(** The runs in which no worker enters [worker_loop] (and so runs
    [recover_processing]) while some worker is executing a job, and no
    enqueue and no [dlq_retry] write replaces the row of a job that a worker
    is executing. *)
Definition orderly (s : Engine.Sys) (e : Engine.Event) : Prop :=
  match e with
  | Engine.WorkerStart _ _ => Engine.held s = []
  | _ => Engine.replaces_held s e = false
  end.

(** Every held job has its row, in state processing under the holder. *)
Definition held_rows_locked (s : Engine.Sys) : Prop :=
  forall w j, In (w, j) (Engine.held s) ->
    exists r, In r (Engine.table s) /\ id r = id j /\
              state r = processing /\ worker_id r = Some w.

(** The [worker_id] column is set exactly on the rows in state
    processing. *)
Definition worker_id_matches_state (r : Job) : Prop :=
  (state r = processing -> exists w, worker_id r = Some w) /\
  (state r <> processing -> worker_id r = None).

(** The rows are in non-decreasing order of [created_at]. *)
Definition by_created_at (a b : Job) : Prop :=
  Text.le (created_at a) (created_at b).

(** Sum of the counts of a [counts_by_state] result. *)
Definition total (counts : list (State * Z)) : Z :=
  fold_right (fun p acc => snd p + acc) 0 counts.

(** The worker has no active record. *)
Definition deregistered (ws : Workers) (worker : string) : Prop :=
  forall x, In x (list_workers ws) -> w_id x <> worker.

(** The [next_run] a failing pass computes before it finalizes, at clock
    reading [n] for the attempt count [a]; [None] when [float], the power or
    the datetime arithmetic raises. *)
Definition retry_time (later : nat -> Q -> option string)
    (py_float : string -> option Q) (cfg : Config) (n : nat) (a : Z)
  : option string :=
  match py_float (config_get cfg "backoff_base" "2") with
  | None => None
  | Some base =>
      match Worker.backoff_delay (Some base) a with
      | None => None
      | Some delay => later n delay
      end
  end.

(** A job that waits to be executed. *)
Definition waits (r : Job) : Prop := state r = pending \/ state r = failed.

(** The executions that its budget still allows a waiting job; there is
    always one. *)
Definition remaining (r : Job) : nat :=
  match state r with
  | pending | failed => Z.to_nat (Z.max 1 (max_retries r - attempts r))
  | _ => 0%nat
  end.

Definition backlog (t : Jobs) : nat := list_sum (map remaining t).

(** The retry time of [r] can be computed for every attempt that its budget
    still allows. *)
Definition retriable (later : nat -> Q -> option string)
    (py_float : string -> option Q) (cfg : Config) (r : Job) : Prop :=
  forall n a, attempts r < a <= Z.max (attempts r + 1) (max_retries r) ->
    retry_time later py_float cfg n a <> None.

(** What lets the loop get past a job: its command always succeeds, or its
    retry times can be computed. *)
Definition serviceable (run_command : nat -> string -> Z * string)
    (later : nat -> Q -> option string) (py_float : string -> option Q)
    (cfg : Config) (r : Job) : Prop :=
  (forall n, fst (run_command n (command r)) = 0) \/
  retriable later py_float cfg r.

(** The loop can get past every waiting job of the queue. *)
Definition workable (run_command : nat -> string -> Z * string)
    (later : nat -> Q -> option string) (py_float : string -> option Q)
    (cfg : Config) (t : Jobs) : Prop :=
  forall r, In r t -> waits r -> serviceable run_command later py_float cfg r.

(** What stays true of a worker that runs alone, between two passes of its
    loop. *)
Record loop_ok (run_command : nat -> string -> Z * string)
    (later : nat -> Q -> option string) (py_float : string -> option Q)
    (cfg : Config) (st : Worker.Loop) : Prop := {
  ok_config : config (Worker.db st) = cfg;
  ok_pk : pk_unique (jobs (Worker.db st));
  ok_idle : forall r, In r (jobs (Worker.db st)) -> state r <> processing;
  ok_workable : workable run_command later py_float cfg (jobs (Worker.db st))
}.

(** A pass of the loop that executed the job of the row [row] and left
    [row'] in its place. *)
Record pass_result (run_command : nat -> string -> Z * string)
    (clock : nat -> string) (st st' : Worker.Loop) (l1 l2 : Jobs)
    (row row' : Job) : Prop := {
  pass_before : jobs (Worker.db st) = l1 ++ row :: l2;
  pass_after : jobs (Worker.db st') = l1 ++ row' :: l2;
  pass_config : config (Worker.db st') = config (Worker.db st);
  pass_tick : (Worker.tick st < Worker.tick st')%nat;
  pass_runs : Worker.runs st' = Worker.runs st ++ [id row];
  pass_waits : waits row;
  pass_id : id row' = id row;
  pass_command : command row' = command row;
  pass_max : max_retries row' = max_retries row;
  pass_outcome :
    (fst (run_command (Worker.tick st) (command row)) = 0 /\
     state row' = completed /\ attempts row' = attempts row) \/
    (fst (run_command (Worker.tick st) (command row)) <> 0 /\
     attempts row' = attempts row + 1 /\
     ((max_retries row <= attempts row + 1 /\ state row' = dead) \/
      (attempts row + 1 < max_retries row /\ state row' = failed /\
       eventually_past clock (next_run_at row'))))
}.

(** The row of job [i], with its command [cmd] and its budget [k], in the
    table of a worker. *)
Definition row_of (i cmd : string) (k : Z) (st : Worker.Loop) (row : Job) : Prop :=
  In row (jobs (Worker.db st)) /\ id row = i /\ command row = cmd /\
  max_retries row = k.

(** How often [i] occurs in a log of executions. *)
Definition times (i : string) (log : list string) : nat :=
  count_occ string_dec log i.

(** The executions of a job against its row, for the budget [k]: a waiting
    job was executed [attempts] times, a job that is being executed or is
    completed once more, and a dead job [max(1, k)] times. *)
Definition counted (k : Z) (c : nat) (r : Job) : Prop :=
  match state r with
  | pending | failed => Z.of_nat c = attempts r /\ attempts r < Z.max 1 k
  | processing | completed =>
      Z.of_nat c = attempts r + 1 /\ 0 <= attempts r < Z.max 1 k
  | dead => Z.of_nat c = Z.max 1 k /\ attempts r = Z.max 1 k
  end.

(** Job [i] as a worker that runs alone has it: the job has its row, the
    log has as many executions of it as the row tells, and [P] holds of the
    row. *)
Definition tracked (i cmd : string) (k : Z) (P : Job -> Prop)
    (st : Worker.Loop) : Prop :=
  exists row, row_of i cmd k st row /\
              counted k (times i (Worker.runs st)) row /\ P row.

- - -

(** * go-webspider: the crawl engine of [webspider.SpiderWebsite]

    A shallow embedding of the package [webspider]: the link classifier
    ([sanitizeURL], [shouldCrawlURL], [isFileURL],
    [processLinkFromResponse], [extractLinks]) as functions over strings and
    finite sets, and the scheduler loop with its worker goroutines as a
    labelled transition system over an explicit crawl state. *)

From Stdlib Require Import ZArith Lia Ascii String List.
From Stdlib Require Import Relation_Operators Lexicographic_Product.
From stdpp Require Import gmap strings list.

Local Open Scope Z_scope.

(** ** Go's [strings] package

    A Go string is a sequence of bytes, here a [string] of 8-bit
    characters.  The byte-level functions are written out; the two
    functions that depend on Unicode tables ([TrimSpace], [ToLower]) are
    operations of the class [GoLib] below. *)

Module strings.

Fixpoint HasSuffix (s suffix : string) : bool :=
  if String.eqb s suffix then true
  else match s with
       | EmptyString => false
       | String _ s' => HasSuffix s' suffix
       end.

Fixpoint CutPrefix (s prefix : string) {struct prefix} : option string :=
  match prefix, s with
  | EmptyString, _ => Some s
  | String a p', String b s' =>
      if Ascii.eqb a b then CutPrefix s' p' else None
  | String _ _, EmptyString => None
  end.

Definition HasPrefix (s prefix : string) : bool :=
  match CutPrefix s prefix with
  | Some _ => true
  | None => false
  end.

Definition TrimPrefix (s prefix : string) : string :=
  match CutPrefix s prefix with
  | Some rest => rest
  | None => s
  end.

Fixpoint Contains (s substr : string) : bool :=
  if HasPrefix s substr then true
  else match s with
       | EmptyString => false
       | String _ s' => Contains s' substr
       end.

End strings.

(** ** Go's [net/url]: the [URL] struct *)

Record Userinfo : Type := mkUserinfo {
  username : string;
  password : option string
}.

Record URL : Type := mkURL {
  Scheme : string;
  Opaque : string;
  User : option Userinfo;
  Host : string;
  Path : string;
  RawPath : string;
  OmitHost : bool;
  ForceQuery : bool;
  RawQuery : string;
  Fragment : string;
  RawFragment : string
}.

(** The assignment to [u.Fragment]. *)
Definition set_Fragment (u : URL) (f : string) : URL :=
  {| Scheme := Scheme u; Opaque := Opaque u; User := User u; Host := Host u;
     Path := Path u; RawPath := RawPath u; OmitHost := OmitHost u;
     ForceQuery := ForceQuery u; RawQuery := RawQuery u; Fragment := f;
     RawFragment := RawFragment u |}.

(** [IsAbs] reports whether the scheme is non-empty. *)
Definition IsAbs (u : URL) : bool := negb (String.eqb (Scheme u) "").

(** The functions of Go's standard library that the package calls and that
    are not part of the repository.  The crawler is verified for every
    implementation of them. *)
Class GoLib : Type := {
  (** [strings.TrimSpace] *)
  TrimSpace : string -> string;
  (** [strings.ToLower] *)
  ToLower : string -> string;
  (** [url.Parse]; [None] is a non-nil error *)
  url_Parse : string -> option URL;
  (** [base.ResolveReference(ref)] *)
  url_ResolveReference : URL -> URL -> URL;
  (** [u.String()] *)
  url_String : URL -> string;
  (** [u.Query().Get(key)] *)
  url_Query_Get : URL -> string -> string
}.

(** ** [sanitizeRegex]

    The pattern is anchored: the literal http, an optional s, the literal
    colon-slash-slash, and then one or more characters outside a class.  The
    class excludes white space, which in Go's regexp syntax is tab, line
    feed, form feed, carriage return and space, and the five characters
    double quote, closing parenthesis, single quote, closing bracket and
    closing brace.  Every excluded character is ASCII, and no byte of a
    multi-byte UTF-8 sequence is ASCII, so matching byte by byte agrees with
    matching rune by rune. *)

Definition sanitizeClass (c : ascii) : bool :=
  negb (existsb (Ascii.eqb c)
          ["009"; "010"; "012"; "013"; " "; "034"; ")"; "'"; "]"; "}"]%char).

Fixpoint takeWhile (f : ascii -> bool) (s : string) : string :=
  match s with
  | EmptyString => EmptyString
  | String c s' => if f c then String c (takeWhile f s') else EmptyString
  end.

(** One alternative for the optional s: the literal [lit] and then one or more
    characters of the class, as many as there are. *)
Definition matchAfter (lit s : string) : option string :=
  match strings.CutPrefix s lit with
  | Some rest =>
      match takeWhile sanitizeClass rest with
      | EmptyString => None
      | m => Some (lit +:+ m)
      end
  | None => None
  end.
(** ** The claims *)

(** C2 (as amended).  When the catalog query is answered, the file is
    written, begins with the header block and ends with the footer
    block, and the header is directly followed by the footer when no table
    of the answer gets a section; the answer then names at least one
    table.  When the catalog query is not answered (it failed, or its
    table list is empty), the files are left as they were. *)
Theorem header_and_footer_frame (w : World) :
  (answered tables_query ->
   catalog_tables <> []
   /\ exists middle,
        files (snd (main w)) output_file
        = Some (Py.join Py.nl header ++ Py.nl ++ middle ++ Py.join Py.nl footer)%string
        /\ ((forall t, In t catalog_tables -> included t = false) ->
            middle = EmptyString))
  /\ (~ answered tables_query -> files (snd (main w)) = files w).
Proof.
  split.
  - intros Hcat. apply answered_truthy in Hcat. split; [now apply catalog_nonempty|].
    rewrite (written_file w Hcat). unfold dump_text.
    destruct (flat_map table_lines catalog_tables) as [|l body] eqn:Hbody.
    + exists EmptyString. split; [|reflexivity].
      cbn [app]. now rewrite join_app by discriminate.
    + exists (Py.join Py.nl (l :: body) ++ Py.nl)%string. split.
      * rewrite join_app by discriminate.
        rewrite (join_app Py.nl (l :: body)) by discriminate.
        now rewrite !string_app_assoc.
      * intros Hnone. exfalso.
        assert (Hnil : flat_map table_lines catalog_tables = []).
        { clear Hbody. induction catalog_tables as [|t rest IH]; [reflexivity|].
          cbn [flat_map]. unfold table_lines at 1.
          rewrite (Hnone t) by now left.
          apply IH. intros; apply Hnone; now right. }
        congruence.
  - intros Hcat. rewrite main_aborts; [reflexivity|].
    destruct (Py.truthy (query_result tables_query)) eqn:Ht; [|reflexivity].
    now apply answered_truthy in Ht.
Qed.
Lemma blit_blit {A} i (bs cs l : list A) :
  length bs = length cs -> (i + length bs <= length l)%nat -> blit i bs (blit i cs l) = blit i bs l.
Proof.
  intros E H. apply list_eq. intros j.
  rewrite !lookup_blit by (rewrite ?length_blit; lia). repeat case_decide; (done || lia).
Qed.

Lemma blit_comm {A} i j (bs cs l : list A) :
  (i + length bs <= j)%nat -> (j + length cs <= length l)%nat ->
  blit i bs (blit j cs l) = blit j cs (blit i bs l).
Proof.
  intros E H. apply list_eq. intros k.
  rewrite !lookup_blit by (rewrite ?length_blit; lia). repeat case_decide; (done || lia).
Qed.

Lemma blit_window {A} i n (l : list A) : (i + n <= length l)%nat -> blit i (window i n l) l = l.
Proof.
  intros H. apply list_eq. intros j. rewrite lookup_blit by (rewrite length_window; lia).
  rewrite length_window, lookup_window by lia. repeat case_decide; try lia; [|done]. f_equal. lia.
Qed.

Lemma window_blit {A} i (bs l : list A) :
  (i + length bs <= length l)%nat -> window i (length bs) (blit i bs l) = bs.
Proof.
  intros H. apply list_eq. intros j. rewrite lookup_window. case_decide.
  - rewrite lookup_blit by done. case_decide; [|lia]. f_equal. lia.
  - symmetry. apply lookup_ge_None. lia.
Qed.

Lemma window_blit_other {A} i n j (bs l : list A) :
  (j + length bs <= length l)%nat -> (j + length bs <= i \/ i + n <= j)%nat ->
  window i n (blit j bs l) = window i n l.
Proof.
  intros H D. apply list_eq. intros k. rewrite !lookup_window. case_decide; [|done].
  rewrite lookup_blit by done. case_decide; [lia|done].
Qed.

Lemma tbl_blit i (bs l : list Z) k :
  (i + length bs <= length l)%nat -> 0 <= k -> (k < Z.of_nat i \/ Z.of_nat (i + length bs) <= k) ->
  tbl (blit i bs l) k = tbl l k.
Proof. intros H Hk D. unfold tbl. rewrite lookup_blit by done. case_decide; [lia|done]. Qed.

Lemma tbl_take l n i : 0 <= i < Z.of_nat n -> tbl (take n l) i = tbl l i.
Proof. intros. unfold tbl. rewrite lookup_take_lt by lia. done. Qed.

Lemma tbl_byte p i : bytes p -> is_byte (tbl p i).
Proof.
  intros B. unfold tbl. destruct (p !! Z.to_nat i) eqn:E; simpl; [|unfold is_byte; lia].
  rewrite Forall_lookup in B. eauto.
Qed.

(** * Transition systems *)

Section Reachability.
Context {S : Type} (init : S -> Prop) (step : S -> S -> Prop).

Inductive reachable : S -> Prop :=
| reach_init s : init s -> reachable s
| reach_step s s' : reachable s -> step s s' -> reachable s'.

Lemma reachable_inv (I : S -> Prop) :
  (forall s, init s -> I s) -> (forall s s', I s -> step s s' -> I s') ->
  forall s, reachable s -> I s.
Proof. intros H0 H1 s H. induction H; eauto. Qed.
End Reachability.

- - -

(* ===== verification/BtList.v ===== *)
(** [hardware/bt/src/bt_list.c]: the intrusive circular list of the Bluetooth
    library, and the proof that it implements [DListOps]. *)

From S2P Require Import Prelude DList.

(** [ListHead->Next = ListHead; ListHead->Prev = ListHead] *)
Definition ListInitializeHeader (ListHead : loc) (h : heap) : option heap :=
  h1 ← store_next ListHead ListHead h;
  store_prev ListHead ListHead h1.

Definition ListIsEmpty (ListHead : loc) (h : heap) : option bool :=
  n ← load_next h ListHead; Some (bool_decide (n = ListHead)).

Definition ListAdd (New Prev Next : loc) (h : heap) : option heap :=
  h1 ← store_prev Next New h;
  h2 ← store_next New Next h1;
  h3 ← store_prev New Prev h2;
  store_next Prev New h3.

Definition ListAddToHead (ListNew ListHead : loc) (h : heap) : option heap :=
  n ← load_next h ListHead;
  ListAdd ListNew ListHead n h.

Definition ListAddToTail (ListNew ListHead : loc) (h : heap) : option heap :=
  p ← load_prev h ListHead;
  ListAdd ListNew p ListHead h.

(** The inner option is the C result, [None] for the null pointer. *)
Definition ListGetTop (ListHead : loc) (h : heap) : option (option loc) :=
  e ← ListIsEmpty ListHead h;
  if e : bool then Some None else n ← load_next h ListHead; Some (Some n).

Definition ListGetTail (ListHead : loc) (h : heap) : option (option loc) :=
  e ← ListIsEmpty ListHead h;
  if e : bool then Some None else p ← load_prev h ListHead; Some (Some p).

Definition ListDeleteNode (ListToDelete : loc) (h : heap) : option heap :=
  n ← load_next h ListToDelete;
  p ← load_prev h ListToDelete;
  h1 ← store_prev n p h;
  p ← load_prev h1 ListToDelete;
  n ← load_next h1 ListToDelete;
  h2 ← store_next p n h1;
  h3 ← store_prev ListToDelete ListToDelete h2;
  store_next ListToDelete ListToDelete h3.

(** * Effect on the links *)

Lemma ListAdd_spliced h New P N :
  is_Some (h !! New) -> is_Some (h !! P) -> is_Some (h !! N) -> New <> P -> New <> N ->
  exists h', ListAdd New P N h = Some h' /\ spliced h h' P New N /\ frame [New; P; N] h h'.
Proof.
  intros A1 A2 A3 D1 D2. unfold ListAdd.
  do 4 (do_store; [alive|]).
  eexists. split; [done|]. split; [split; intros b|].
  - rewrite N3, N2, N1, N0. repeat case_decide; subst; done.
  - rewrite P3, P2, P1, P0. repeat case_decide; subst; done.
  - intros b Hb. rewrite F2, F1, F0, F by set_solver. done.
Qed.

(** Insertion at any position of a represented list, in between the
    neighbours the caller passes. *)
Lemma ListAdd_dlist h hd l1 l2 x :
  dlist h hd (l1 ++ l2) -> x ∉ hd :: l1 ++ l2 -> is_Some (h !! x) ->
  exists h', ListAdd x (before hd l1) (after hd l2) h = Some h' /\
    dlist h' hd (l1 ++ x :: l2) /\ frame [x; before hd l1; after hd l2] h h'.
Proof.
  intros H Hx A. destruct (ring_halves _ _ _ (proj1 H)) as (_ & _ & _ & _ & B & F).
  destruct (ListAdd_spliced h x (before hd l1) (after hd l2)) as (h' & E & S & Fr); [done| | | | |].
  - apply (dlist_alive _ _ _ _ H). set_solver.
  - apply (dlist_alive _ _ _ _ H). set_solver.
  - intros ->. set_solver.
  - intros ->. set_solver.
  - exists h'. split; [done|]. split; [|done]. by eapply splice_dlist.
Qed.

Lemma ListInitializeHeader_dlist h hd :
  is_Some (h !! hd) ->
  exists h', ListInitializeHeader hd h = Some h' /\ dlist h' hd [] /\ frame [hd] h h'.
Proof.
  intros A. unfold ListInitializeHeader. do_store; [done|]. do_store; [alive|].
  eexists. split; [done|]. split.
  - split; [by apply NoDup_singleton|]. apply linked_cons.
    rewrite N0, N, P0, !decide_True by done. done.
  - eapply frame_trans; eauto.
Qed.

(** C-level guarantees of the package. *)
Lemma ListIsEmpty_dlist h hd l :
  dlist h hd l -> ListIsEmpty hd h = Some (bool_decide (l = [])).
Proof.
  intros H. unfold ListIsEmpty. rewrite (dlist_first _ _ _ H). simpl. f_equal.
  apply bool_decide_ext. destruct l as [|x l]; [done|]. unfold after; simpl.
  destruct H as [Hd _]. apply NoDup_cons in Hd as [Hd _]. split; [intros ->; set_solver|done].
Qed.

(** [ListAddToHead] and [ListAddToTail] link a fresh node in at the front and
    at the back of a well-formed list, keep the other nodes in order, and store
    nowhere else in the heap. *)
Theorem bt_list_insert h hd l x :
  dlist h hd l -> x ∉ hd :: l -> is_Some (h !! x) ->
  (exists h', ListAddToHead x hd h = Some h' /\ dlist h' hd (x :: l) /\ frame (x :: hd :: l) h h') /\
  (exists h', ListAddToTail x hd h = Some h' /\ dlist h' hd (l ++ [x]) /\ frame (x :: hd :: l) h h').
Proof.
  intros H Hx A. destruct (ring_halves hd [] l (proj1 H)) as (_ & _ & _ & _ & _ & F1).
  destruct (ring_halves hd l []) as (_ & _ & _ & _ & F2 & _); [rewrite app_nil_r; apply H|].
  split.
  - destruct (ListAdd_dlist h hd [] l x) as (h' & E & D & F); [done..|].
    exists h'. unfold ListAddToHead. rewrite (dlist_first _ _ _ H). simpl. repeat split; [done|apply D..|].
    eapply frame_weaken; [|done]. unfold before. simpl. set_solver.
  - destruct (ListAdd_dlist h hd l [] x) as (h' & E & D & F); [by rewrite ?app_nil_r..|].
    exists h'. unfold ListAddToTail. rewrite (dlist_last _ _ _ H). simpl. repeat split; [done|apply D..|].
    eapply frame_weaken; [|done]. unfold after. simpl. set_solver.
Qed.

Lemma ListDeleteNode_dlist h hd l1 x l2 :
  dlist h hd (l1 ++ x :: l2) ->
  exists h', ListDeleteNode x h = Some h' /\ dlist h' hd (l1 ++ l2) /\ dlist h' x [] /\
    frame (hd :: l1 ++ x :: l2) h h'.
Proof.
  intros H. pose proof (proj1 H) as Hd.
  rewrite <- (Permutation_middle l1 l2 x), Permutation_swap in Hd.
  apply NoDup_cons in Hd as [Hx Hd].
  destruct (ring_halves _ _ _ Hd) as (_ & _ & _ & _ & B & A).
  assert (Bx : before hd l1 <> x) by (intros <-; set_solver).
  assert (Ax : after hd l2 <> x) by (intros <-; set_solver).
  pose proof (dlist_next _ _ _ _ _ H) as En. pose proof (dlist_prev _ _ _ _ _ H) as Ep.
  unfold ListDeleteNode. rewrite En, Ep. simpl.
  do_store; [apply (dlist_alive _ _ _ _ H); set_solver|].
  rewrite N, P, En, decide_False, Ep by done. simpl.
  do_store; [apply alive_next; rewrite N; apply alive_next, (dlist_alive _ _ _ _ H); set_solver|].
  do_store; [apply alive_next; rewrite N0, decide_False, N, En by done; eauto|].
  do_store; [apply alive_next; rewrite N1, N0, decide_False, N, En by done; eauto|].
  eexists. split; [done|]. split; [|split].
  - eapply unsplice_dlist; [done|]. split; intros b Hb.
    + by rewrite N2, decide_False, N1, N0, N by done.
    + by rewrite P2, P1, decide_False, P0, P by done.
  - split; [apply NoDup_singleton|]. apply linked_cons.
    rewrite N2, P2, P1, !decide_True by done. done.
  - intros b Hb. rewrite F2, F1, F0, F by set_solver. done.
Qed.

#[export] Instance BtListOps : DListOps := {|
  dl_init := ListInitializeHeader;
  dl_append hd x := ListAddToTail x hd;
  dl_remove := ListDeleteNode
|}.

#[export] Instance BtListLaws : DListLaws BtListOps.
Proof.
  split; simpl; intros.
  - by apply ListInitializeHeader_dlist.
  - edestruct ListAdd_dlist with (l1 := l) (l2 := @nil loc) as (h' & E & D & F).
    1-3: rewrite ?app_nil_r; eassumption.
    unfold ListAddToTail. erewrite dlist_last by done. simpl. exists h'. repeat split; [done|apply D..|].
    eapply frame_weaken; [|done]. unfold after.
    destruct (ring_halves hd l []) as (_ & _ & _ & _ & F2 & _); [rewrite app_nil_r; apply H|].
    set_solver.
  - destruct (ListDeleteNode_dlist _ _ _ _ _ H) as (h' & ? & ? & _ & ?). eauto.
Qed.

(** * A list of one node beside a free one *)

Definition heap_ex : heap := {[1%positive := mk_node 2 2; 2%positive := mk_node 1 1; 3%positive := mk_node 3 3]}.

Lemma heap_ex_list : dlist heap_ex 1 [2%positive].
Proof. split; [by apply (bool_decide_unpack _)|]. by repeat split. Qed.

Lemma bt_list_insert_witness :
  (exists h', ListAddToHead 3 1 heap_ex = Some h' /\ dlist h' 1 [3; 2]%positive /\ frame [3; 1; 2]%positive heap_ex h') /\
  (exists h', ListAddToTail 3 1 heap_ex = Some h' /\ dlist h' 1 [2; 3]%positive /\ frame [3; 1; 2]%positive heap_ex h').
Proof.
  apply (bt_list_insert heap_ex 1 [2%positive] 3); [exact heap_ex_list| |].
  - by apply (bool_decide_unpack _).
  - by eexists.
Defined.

- - -

__PROBLEM STATEMENT__
Repeat the entries above verbatim, but only from the line that has "(** The rows" down to the line that has "retry_time later py_float", inclusive.

__RESPONSE__
(** The rows are in non-decreasing order of [created_at]. *)
Definition by_created_at (a b : Job) : Prop :=
  Text.le (created_at a) (created_at b).

(** Sum of the counts of a [counts_by_state] result. *)
Definition total (counts : list (State * Z)) : Z :=
  fold_right (fun p acc => snd p + acc) 0 counts.

(** The worker has no active record. *)
Definition deregistered (ws : Workers) (worker : string) : Prop :=
  forall x, In x (list_workers ws) -> w_id x <> worker.

(** The [next_run] a failing pass computes before it finalizes, at clock
    reading [n] for the attempt count [a]; [None] when [float], the power or
    the datetime arithmetic raises. *)
Definition retry_time (later : nat -> Q -> option string)
    (py_float : string -> option Q) (cfg : Config) (n : nat) (a : Z)
  : option string :=
  match py_float (config_get cfg "backoff_base" "2") with
  | None => None
  | Some base =>
      match Worker.backoff_delay (Some base) a with
      | None => None
      | Some delay => later n delay
      end
  end.

(** A job that waits to be executed. *)
Definition waits (r : Job) : Prop := state r = pending \/ state r = failed.

(** The executions that its budget still allows a waiting job; there is
    always one. *)
Definition remaining (r : Job) : nat :=
  match state r with
  | pending | failed => Z.to_nat (Z.max 1 (max_retries r - attempts r))
  | _ => 0%nat
  end.

Definition backlog (t : Jobs) : nat := list_sum (map remaining t).

(** The retry time of [r] can be computed for every attempt that its budget
    still allows. *)
Definition retriable (later : nat -> Q -> option string)
    (py_float : string -> option Q) (cfg : Config) (r : Job) : Prop :=
  forall n a, attempts r < a <= Z.max (attempts r + 1) (max_retries r) ->
    retry_time later py_float cfg n a <> None.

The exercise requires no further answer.